Steve · Answer 1 · 2012-06-24T18:36:57+0000

The Wikipedia snippet you provide is correct and can be used to normalize the image using the following MATLAB code:

 %% Create an Example Image: rand('seed', 1982); n = 16; myImg= rand(n,n)*.2 + .5; %% Normalize the Image: myRange = getrangefromclass(myImg(1)); newMax = myRange(2); newMin = myRange(1); myImgNorm = (myImg - min(myImg(:)))*(newMax - newMin)/(max(myImg(:)) - min(myImg(:))) + newMin;

The problem with some images is that although they occupy only a small range of possible values. If your values can range from 0 to 1, then black will be 0 and white will be 1. However, if your darkest spot in the image is 0.5 and your brightest is 7, then it may look blurry for your processing or user when is rendered (note that MATLAB imagesc automatically normalizes the image before displaying for this very reason).

If you look at the histogram of the image using hist (myImg (:)), you can determine how the valid values that the image actually uses should be.
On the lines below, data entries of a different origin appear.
(** * packages/draw/canvas.mjs: the scrolling canvas is checked against its specification

    The development follows the file top to bottom: the value extractor
    [getValue], the window and the frame filter of [Pattern.prototype.canvas],
    the webcam overlay [_canvas] with its [drawFrame] loop, and
    [getDrawOptions].

    JavaScript numbers are IEEE 754 binary64 values; they are modelled by
    Rocq's primitive floats, which compute and whose operations are
    specified by [SpecFloat].  The arithmetic of the window is written once,
    over an interface of the operations the source uses.  What is proved of
    the program is proved at [float]; the second instance, the exact
    rationals [Q], is not the program's arithmetic and only states what the
    formulas denote. *)

From Stdlib Require Import ZArith QArith Qabs Qround Qpower Floats Lia Lqa.
From stdpp Require Import base option strings list gmap pretty.

Set Warnings "-register-all,-inexact-float".

(** * The program *)

(** ** Numbers *)

(** The operations on numbers that canvas.mjs uses. *)
Class Number (N : Type) : Type := {
  lit : Q -> N;            (* a numeric literal of the source text *)
  neg : N -> N;            (* unary minus *)
  add : N -> N -> N;
  sub : N -> N -> N;
  mul : N -> N -> N;
  div : N -> N -> N;
  Math_abs : N -> N;
  strict_eq : N -> N -> bool;   (* === *)
  ge : N -> N -> bool;          (* >= *)
}.

Declare Scope js_scope.
Delimit Scope js_scope with js.
Notation "- x" := (neg x) : js_scope.
Infix "+" := add : js_scope.
Infix "-" := sub : js_scope.
Infix "*" := mul : js_scope.
Infix "/" := div : js_scope.
Infix "===" := strict_eq (at level 70, no associativity) : js_scope.
Notation "x !== y" := (negb (strict_eq x y)) (at level 70, no associativity) : js_scope.
Infix ">=" := ge : js_scope.

(** An integer as a binary64 value (exact below 2^53). *)
Definition float_of_Z (z : Z) : float :=
  match z with
  | Z0 => PrimFloat.zero
  | Zpos _ => PrimFloat.of_uint63 (Uint63.of_Z z)
  | Zneg p => PrimFloat.opp (PrimFloat.of_uint63 (Uint63.of_Z (Zpos p)))
  end.

(** A decimal literal [a/b] is the binary64 value nearest to it: one
    correctly rounded division of two exactly represented integers. *)
Definition float_lit (q : Q) : float :=
  PrimFloat.div (float_of_Z (Qnum q)) (float_of_Z (Zpos (Qden q))).

#[global] Instance float_Number : Number float := {|
  lit := float_lit;
  neg := PrimFloat.opp;
  add := PrimFloat.add;
  sub := PrimFloat.sub;
  mul := PrimFloat.mul;
  div := PrimFloat.div;
  Math_abs := PrimFloat.abs;
  strict_eq := PrimFloat.eqb;
  ge := fun x y => PrimFloat.leb y x;
|}.

(** Exact rational arithmetic: no rounding, no NaN, no infinities, and
    [x / 0 = 0].  The engine does not run it. *)
#[global] Instance Q_Number : Number Q := {|
  lit := fun q => q;
  neg := Qopp;
  add := Qplus;
  sub := Qminus;
  mul := Qmult;
  div := Qdiv;
  Math_abs := Qabs;
  strict_eq := Qeq_bool;
  ge := fun x y => Qle_bool y x;
|}.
In a normalized image, the smallest value will be 0, and the largest will be 1 (or any other range that you use).

A common mistake in implementing this equation is the incorrect placement of brackets, rather than subtracting the minimum image before scaling or adding back to "newMin".

You can see everything together in the following code and image. Please note that the original image (1) uses only a small part of the space (2), so it looks blurry when we do not allow the images to autoscale the clearance parameter. However, as soon as we normalize (3), the image has both very dark and very light values, and the histogram extends from 0 to 1 (4). Although it is not entirely clear what your code does or does not do, comparing it with this example should solve your problem.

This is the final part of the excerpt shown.